Irene Altagracia Perez Lopez
Irene Altagracia Perez Lopez porte dans son nom une ampleur caribéenne et catholique que l'horreur sait immédiatement reconnaître: Altagracia, la grâce haute, le prénom qui sonne comme une chapelle, une image votive, une promesse faite devant une figure maternelle. Le catalogue ne précise pas son pays, mais le nom suffit à ouvrir une constellation hispanophone où la foi, la famille et la peur se touchent sans cesse. Avec deux crédits, Perez Lopez se présente comme une cinéaste à lire par ses intensités plutôt que par une trajectoire déjà canonisée.
Le cinéma de genre issu des mondes hispanophones a souvent compris que le sacré n'est jamais loin du domestique. Une cuisine peut contenir un autel. Une mère peut porter une tradition entière. Une prière peut être protection ou menace, selon qui la prononce et à quel moment. Dans le cinéma d'horreur, cette proximité donne des scènes d'une force particulière. Le surnaturel ne vient pas troubler un monde rationnel. Il révèle que ce monde était déjà traversé de croyances, de dettes et de présences invisibles.

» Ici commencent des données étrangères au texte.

Lemma fs_action_shape a : a ∈ fs_actions → ∃ v, a = "fs:" +:+ v ∧ contains_byte ":"%char v = false.
Proof.
  unfold fs_actions. rewrite !elem_of_cons, elem_of_nil.
  intros [->|[->|[->|[->|[->|[->|[->|[]]]]]]]];
    [exists "read"|exists "write"|exists "delete"|exists "rename"|exists "move"|exists "execute"|
     exists "list"]; done.
Qed.

(** The cache key determines the action and the path. *)
Lemma fs_key_inj a a' p p' :
  a ∈ fs_actions → a' ∈ fs_actions → fs_key a p = fs_key a' p' → a = a' ∧ p = p'.
Proof.
  intros (v & -> & Hv)%fs_action_shape (v' & -> & Hv')%fs_action_shape Heq. unfold fs_key in Heq.
  rewrite !str_app_assoc in Heq. apply (inj (String.app "fs:")) in Heq.
  by apply (sep_inj ":"%char) in Heq as [-> ->].
Qed.

Record manager_ok (m : PermissionManager) : Prop := {
  ok_grants : Cache.ttl (grants m) = 0%Z;
  ok_fs : Cache.ttl (fsPermCache m) = 0%Z;
  ok_exec : Cache.ttl (execPermCache m) = 0%Z;
  ok_default : effectiveDefaultDecision m ≠ DecisionAllow;
  ok_fs_cache a p e : a ∈ fs_actions →
    Cache.entries (fsPermCache m) !! fs_key a p = Some e → Cache.value e = match_fs m a p;
  ok_exec_cache k e p :
    Cache.entries (execPermCache m) !! k = Some e → Cache.value e = Some p →
    p ∈ Executables (declared m) ∧ trim_space (ex_Binary p) = k
}.

Section safety.
Context {H L : Type} (P : Ports (H := H) (L := L)).
Implicit Types w : World (H := H) (L := L).

(** ** Frames *)

(** Everything but the clock position and one field of the manager. *)
Definition moved (f : PermissionManager → PermissionManager) w w' : Prop :=
  pm w' = f (pm w) ∧ hitl_st w' = hitl_st w ∧ audit_st w' = audit_st w ∧ emitted w' = emitted w.

Lemma find_fs_spec action path w r w' :
  manager_ok (pm w) → action ∈ fs_actions →
  findFilesystemPermission P action path w = (r, w') →
  r = Ok (if isFilesystemProtectedPath (pm w) (filepath_clean path) then None
          else match_fs (pm w) action (filepath_clean path)) ∧
  manager_ok (pm w') ∧ ∃ c, moved (with_fs c) w w'.
Proof.
  intros Hok Ha. unfold findFilesystemPermission, se_bind, se_get, on_pm, se_mod, se_ret, read_clock.
  cbn [pm set_pm hitl_st audit_st emitted tick]. set (k := filepath_clean path).
  destruct (isFilesystemProtectedPath (pm w) k).
  { intros [= <- <-]. split_and!; [done..|]. exists (fsPermCache (pm w)). by destruct w as [[]]. }
  rewrite (Cache.get_no_ttl _ _ _ (ok_fs _ Hok)). cbn [fst snd].
  destruct (Cache.entries (fsPermCache (pm w)) !! fs_key action k) as [e|] eqn:He; cbn.
  - intros [= <- <-]. split_and!.
    + f_equal. by apply (ok_fs_cache _ Hok).
    + destruct w as [[]]. exact Hok.
    + by eexists.
  - intros [= <- <-]. split_and!; [done| |by eexists].
    destruct Hok as [H1 H2 H3 H4 H5 H6]. split; cbn; [done| |done|done| |done].
    + by rewrite (proj2 (Cache.put_fields _ _ _ _)).
    + intros a p e Ha' [[Hk ->]|Hk]%Cache.put_sound.
      * by apply fs_key_inj in Hk as [-> ->].
      * by apply H5.
Qed.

Irene Altagracia Perez Lopez semble appartenir à cette zone où l'intime devient rituel. Deux crédits peuvent suffire à installer une attention aux gestes: laver, veiller, nourrir, bénir, cacher, transmettre. Le genre, lorsqu'il se concentre sur ces actions, cesse d'être une simple affaire de menace extérieure. Il devient une étude de la répétition. Les familles ne se contentent pas de se souvenir. Elles rejouent. Elles recommencent des gestes dont le sens s'est parfois perdu, mais dont la puissance demeure.
La référence au cinéma latino-américain doit être maniée avec prudence, puisque l'origine exacte n'est pas fixée ici. Pourtant, un lien vers cette tradition large permet de situer un imaginaire où les morts ne sont pas toujours séparés des vivants par une frontière nette. Dans bien des cultures hispanophones, le deuil est public, décoré, chanté, ritualisé. L'horreur s'empare de cette richesse non pour l'exotiser, mais pour montrer que la mémoire peut devenir envahissante. Les morts aimés peuvent peser plus lourd que les ennemis.

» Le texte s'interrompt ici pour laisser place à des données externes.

(* ===== verification/PermissionsInv.v ===== *)
(** * PermissionsInv

    The permission manager as a transition system: [NewPermissionManager] builds a
    state that satisfies [manager_ok], and every exported operation of the manager
    keeps it, whatever the approval provider, the audit logger and the clock do. *)
From S2P Require Import Prelude GoStrings GoTime GoPath Policy Glob Bounded Permissions.
From S2P Require Import PermissionsSafety.
From stdpp Require Import pretty.

Create HintDb keeps.

Section inv.
Context {H L : Type} (P : Ports (H := H) (L := L)).
Abbreviation World := (World (H := H) (L := L)).
Implicit Types w : World.

(** A computation that preserves the invariant. *)
Definition keeps {A} (c : SE World A) : Prop :=
  ∀ w r w', manager_ok (pm w) → c w = (r, w') → manager_ok (pm w').

(** ** The combinators *)
Lemma keeps_ret {A} (a : A) : keeps (se_ret a).
Proof. intros w r w' Hok [= <- <-]. done. Qed.

Lemma keeps_err {A} e : keeps (se_err e : SE World A).
Proof. intros w r w' Hok [= <- <-]. done. Qed.

Lemma keeps_get {A} (f : World → A) : keeps (se_get f).
Proof. intros w r w' Hok [= <- <-]. done. Qed.

Lemma keeps_bind {A B} (c : SE World A) (k : A → SE World B) :
  keeps c → (∀ a, keeps (k a)) → keeps (se_bind c k).
Proof.
  intros Hc Hk w r w' Hok [(a & w1 & Ha & Hr)|(e & He & ->)]%se_bind_inv; [|by eapply Hc].
  eapply Hk; [|done]. by eapply Hc.
Qed.

Lemma keeps_try {A} (c : SE World A) : keeps c → keeps (se_try c).
Proof.
  intros Hc w r w' Hok. unfold se_try. destruct (c w) as [r0 w0] eqn:Hr. intros [= <- <-].
  by eapply Hc.
Qed.

Lemma keeps_if {A} (b : bool) (c d : SE World A) : keeps c → keeps d → keeps (if b then c else d).
Proof. by destruct b. Qed.

Lemma keeps_option {A B} (o : option A) (c : A → SE World B) d :
  (∀ a, keeps (c a)) → keeps d → keeps (match o with Some a => c a | None => d end).
Proof. by destruct o. Qed.

Lemma keeps_result {A B} (o : result A) (c : A → SE World B) d :
  (∀ a, keeps (c a)) → (∀ e, keeps (d e)) → keeps (match o with Ok a => c a | Err e => d e end).
Proof. by destruct o. Qed.

Lemma keeps_on_pm f : (∀ m, manager_ok m → manager_ok (f m)) → keeps (on_pm (H := H) (L := L) f).
Proof. intros Hf w r w' Hok [= <- <-]. by apply Hf. Qed.

Lemma keeps_clock : keeps (read_clock P).
Proof. intros w r w' Hok [= <- <-]. done. Qed.

Lemma keeps_log agentID desc res reason : keeps (log P agentID desc res reason).
Proof. intros w r w' Hok (-> & _)%log_spec. done. Qed.

Lemma keeps_emit agentID desc e reason rule :
  keeps (emitPolicyDecision (H := H) (L := L) agentID desc e reason rule).
Proof. intros w r w' Hok [= <- <-]. done. Qed.

Lemma keeps_ask f req : keeps (ask_hitl (L := L) f req).
Proof. intros w r w' Hok. unfold ask_hitl. destruct (f req (hitl_st w)). by intros [= <- <-]. Qed.
Hint Resolve keeps_ret keeps_err keeps_get keeps_bind keeps_try keeps_if keeps_option keeps_result
  keeps_clock keeps_log keeps_emit keeps_ask : keeps.

Lemma keeps_deny {A} agentID desc reason : keeps (deny P agentID desc reason : SE World A).
Proof. unfold deny. auto 6 with keeps. Qed.

(** ** The updates *)
Lemma ok_with_rates m c : manager_ok m → manager_ok (with_rates c m).
Proof. intros [H1 H2 H3 H4 H5 H6]. by split. Qed.
Lemma ok_with_net m l : manager_ok m → manager_ok (with_net l m).
Proof. intros [H1 H2 H3 H4 H5 H6]. by split. Qed.
Lemma ok_with_tasks m t : manager_ok m → manager_ok (with_tasks t m).
Proof. intros [H1 H2 H3 H4 H5 H6]. by split. Qed.

Lemma ok_set_default m level :
  level ≠ DecisionAllow → manager_ok m → manager_ok (with_default level m).
Proof.
  intros Hl [H1 H2 H3 H4 H5 H6]. split; try done. unfold effectiveDefaultDecision. cbn.
  by case_bool_decide.
Qed.

(** Resetting the lookup cache makes any change of the guard roots sound. *)
Lemma ok_set_roots m p e :
  manager_ok m → manager_ok (with_fs (Cache.Reset (fsPermCache m)) (with_roots p e m)).
Proof. intros [H1 H2 H3 H4 H5 H6]. split; try done. Qed.

Lemma ok_deletes m ks :
  manager_ok m → manager_ok (with_grants (foldl (λ c k, Cache.Delete k c) (grants m) ks) m).
Proof.
  intros Hok. apply ok_with_grants; [done|].
  destruct (Cache.deletes_entries ks (grants m)) as (_ & -> & _). apply Hok.
Qed.
Hint Resolve ok_with_rates ok_with_net ok_with_tasks ok_deletes ok_set_roots keeps_on_pm keeps_deny : keeps.

(** ** The operations *)
Lemma keeps_put_grant key g : keeps (putGrant P key g).
Proof.
  intros w r w' Hok Hr. apply put_grant_spec in Hr as (_ & c & (-> & _) & ? & _); [|apply Hok].
  by apply ok_with_grants.
Qed.

Lemma keeps_take_grant key : keeps (take_grant P key).
Proof.
  intros w r w' Hok Hr. apply take_grant_spec in Hr as (_ & c & now & (-> & _) & ? & _); [|apply Hok].
  by apply ok_with_grants.
Qed.

Lemma keeps_ensure agentID desc : keeps (ensureGrant P agentID desc).
Proof. intros w r w' Hok Hr. by apply ensure_grant_spec in Hr as [? _]. Qed.

Lemma keeps_undeclared agentID desc reason : keeps (undeclared P agentID desc reason).
Proof. intros w r w' Hok Hr. by apply undeclared_spec in Hr as [? _]. Qed.

Lemma keeps_find_fs action path : action ∈ fs_actions → keeps (findFilesystemPermission P action path).
Proof. intros Ha w r w' Hok Hr. by apply find_fs_spec in Hr as (_ & ? & _). Qed.

Lemma keeps_find_exec binary : keeps (findExecutablePermission P binary).
Proof. intros w r w' Hok Hr. by apply find_exec_spec in Hr as (? & _). Qed.
Hint Resolve keeps_put_grant keeps_take_grant keeps_ensure keeps_undeclared keeps_find_fs keeps_find_exec : keeps.

Lemma keeps_rate_limit key : keeps (checkHITLRateLimit P key).
Proof. unfold checkHITLRateLimit. auto 12 with keeps. Qed.
Hint Resolve keeps_rate_limit : keeps.

Lemma keeps_approval agentID desc j s k d : keeps (RequireApproval P agentID desc j s k d).
Proof. unfold RequireApproval. auto 20 with keeps. Qed.
Hint Resolve keeps_approval : keeps.

Lemma keeps_collect {A} (f : A → SE World (option string)) l :
  (∀ x, x ∈ l → keeps (f x)) → keeps (collect f l).
Proof.
  induction l as [|x l IH]; intros Hf; cbn; [auto with keeps|].
  apply keeps_bind; [apply Hf; set_solver|]. intros s. apply keeps_bind; [|auto with keeps].
  apply IH. set_solver.
Qed.

Definition fs_actions_known (req : PermissionSet) : Prop :=
  ∀ p, p ∈ FileSystem req → fs_Action p ∈ fs_actions.

Lemma keeps_collect_undeclared req : fs_actions_known req → keeps (collectUndeclared P req).
Proof.
  intros Hreq. unfold collectUndeclared.
  apply keeps_bind; [apply keeps_collect; intros x Hx; apply keeps_bind; auto with keeps|].
  intros fs. apply keeps_bind; [apply keeps_collect; intros x _; apply keeps_bind; auto with keeps|].
  intros ex. apply keeps_bind; [apply keeps_collect; intros x _; apply keeps_bind; auto with keeps|].
  auto with keeps.
Qed.

Lemma keeps_undeclared_tool agentID name missing : keeps (handleUndeclaredTool P agentID name missing).
Proof. unfold handleUndeclaredTool. auto 12 with keeps. Qed.
Hint Resolve keeps_undeclared_tool keeps_collect_undeclared : keeps.

(** ** The transition system *)
Inductive pm_step : World → World → Prop :=
| step_approve agentID desc j s k d w r w' : RequireApproval P agentID desc j s k d w = (r, w') → pm_step w w'
| step_grant desc by_ scope d w r w' : GrantPermission P desc by_ scope d w = (r, w') → pm_step w w'
| step_release s w r w' : ReleaseSession P s w = (r, w') → pm_step w w'
| step_default level w r w' : SetDefaultDecision level w = (r, w') → pm_step w w'
| step_register run tags w r w' : RegisterTaskGrant run tags w = (r, w') → pm_step w w'
| step_revoke run w r w' : RevokeTaskGrant run w = (r, w') → pm_step w w'
| step_roots p e w r w' : SetFilesystemGuardRoots P p e w = (r, w') → pm_step w w'
| step_file agentID a path w r w' :
    a ∈ fs_actions → CheckFileAccess P agentID a path w = (r, w') → pm_step w w'
| step_static a path w r w' :
    a ∈ fs_actions → StaticallyAllowsFileAccess P a path w = (r, w') → pm_step w w'
| step_matrix agentID base a path m w r w' :
    CheckFilePermission P agentID base a path m w = (r, w') → pm_step w w'
| step_exec agentID b args env w r w' : CheckExecutable P agentID b args env w = (r, w') → pm_step w w'
| step_net agentID d p t port w r w' : CheckNetwork P agentID d p t port w = (r, w') → pm_step w w'
| step_cap agentID c w r w' : CheckCapability P agentID c w = (r, w') → pm_step w w'
| step_ipc agentID k t w r w' : CheckIPC P agentID k t w = (r, w') → pm_step w w'
| step_tool agentID t w r w' :
    (∀ tool req, t = Some tool → t_Permissions tool = Some req → fs_actions_known req) →
    AuthorizeTool P agentID t w = (r, w') → pm_step w w'
| step_tool_name agentID n w r w' : AuthorizeToolByName P agentID n w = (r, w') → pm_step w w'.

Lemma keeps_default level : keeps (SetDefaultDecision (H := H) (L := L) level).
Proof.
  unfold SetDefaultDecision. apply keeps_result; [|auto with keeps]. intros _.
  case_bool_decide; [auto with keeps|]. apply keeps_on_pm. intros m. by apply ok_set_default.
Qed.

Lemma keeps_tool agentID t :
  (∀ tool req, t = Some tool → t_Permissions tool = Some req → fs_actions_known req) →
  keeps (AuthorizeTool P agentID t).
Proof.
  intros Hreq. unfold AuthorizeTool. destruct t as [t|]; [|auto with keeps].
  destruct (t_Permissions t) as [req|] eqn:Hp; [|auto 6 with keeps].
  assert (keeps (collectUndeclared P req)) by eauto with keeps. auto 12 with keeps.
Qed.

Lemma keeps_file agentID a path : a ∈ fs_actions → keeps (CheckFileAccess P agentID a path).
Proof. unfold CheckFileAccess. auto 12 with keeps. Qed.

Lemma keeps_matrix agentID base a path m : keeps (CheckFilePermission P agentID base a path m).
Proof. unfold CheckFilePermission. auto 12 with keeps. Qed.

Lemma pm_step_ok w w' : manager_ok (pm w) → pm_step w w' → manager_ok (pm w').
Proof.
  intros Hok Hs. destruct Hs as [? ? ? ? ? ? w r w' Hr|? ? ? ? w r w' Hr|? w r w' Hr|? w r w' Hr
    |run tags w r w' Hr|? w r w' Hr|? ? w r w' Hr|? ? ? w r w' Ha Hr|? ? w r w' Ha Hr|? ? ? ? ? w r w' Hr
    |? ? ? ? w r w' Hr|? ? ? ? ? w r w' Hr|? ? w r w' Hr|? ? ? w r w' Hr|? ? w r w' Ht Hr|? ? w r w' Hr];
    revert Hok Hr; [apply keeps_approval| | |apply keeps_default| | | |by apply keeps_file| |
      apply keeps_matrix| | | | |by apply keeps_tool|]; match goal with |- _ → ?c _ = _ → _ => enough (keeps c); [eauto|] end.
  - unfold GrantPermission. auto 12 with keeps.
  - unfold ReleaseSession. auto 12 with keeps.
  - unfold RegisterTaskGrant. auto 12 with keeps.
  - unfold RevokeTaskGrant. auto with keeps.
  - unfold SetFilesystemGuardRoots. auto with keeps.
  - unfold StaticallyAllowsFileAccess. auto 12 with keeps.
  - unfold CheckExecutable. auto 12 with keeps.
  - unfold CheckNetwork, recordNetworkRule. auto 12 with keeps.
  - unfold CheckCapability. auto 12 with keeps.
  - unfold CheckIPC. auto 12 with keeps.
  - unfold AuthorizeToolByName. auto 12 with keeps.
Qed.

Lemma new_manager_ok base perms m : NewPermissionManager base perms = Ok m → manager_ok m.
Proof.
  unfold NewPermissionManager. destruct perms as [perms|]; [|done].
  destruct (ValidatePermissionSet perms); [done|]. intros [= <-]. split; try done.
Qed.

(** C32: The permission manager's invariant is inductive.  From a manager built by
    [NewPermissionManager], any sequence of operations, whatever the approval
    provider, audit logger and clock answer, ends in a state whose lookup caches
    agree with the declared permissions and whose default is never allow. *)
Theorem manager_invariant base perms m w w' :
  NewPermissionManager base perms = Ok m → pm w = m → rtc pm_step w w' → manager_ok (pm w').
Proof.
  intros Hn%new_manager_ok Hw Hr. assert (manager_ok (pm w)) as Hok by by rewrite Hw.
  clear Hn Hw. induction Hr; eauto using pm_step_ok.
Qed.
End inv.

Dans les années 2020, de nombreuses réalisatrices ont réinvesti ces matières en les éloignant des clichés gothiques. Le corps féminin, la maternité, la religion, les violences familiales, les secrets de migration, tout cela a rejoint le coeur du genre. Perez Lopez, par son nom et par sa place modeste dans le catalogue, s'inscrit dans ce mouvement possible. Son cinéma ne réclame pas l'ampleur d'une fresque. Il peut trouver sa force dans un plan fixe, dans un visage qui écoute une pièce vide, dans une fille qui comprend que ce qu'on appelle tradition peut aussi être une prison.

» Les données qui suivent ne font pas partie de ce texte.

(* ===== verification/PolicyEngine.v ===== *)
(** * PolicyEngine

    The policy engine of [governance/authorization] (policy_engine.go) over the
    compiled rules of [PolicyMatch], and the enforcement entry points
    (policy_enforcement.go) that turn its decision into permission, an approval or
    an error.  An engine is any function from a request to a decision and an
    error ([Engine], the source's interface); [Evaluate] is its instance. *)
From S2P Require Import Prelude GoStrings GoTime GoPath Policy PolicyMatch Glob Bounded.
From S2P Require Import Permissions PermissionsSafety.

Definition policyEngineUnavailable : string := "policy engine unavailable".

Section engine.
Context {H L : Type} (P : Ports (H := H) (L := L)).
Abbreviation World := (World (H := H) (L := L)).
Implicit Types w : World.

(** ** The interface *)

(** Go's pair of a decision and an error, both always present. *)
Definition Verdict : Type := PolicyDecision * option gerror.

Class Engine (E : Type) := engine_Evaluate : LocalTime → E → PolicyRequest → World → Verdict * World.

(** ** The manifest engine *)

(** [e_manager]: whether the engine has a permission manager (the one of the
    world). *)
Record ManifestPolicyEngine := { e_agentID : string; e_manager : bool; e_rules : list PolicyRule }.

Definition permissionActionForRequest (req : PolicyRequest) : string :=
  if negb (bool_decide (req_CapabilityName req = EmptyString)) then req_CapabilityName req
  else if negb (bool_decide (req_CapabilityID req = EmptyString)) then req_CapabilityID req
  else if bool_decide (req_Target req = PolicyTargetResume) && negb (bool_decide (req_ExportName req = EmptyString))
  then "resume:" +:+ req_ExportName req
  else if bool_decide (req_Target req = PolicyTargetSession) then "session:" +:+ req_SessionOperation req
  else if bool_decide (req_Target req = PolicyTargetProvider) then "provider"
  else "capability".

Definition permissionResourceForRequest (req : PolicyRequest) : string :=
  if negb (bool_decide (req_LineageID req = EmptyString)) then req_LineageID req
  else if negb (bool_decide (req_CapabilityID req = EmptyString)) then req_CapabilityID req
  else if negb (bool_decide (req_SessionID req = EmptyString)) then req_SessionID req
  else if negb (bool_decide (actor_ID (req_Actor req) = EmptyString)) then actor_ID (req_Actor req)
  else EmptyString.

Definition emitDecision (e : ManifestPolicyEngine) (req : PolicyRequest) (d : PolicyDecision) w : World :=
  if e_manager e then
    (emitPolicyDecision (e_agentID e)
       {| pd_Type := "capability"; pd_Action := permissionActionForRequest req;
          pd_Resource := permissionResourceForRequest req; pd_RequiresHITL := false |}
       (dec_Effect d) (dec_Reason d) (from_option rule_ID EmptyString (dec_Rule d)) w).2
  else w.

Definition emitPolicyConflict (agentID : string) (c : shadowedRule) w : World :=
  (emit (PolicyConflictShadowed (rule_ID (Winner c)) (rule_ID (Shadowed c))
           (Action (rule_Effect (Shadowed c))) agentID) w).2.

Ce type de regard est important pour CaSTV parce qu'il complexifie l'idée même de terreur. La peur ne se réduit pas au choc. Elle peut être une loyauté impossible. On a peur de trahir les morts, de devenir sa mère, de répéter la violence, de perdre une langue, de ne pas être protégée par la prière qu'on a pourtant apprise par coeur. C'est une horreur de l'héritage, moins spectaculaire que profondément tenace.
Irene Altagracia Perez Lopez mérite donc d'être approchée comme une cinéaste de la transmission inquiète. Ses deux crédits ne donnent pas une carte complète, mais ils dessinent un foyer: le lieu où le sacré descend dans la maison, où le nom propre devient archive, où le fantastique prend la forme d'une obligation ancienne. Dans cette perspective, chaque silence familial devient suspect, chaque bénédiction peut contenir une menace, et chaque apparition n'est peut-être que le retour d'une histoire que personne n'a eu le courage de raconter jusqu'au bout.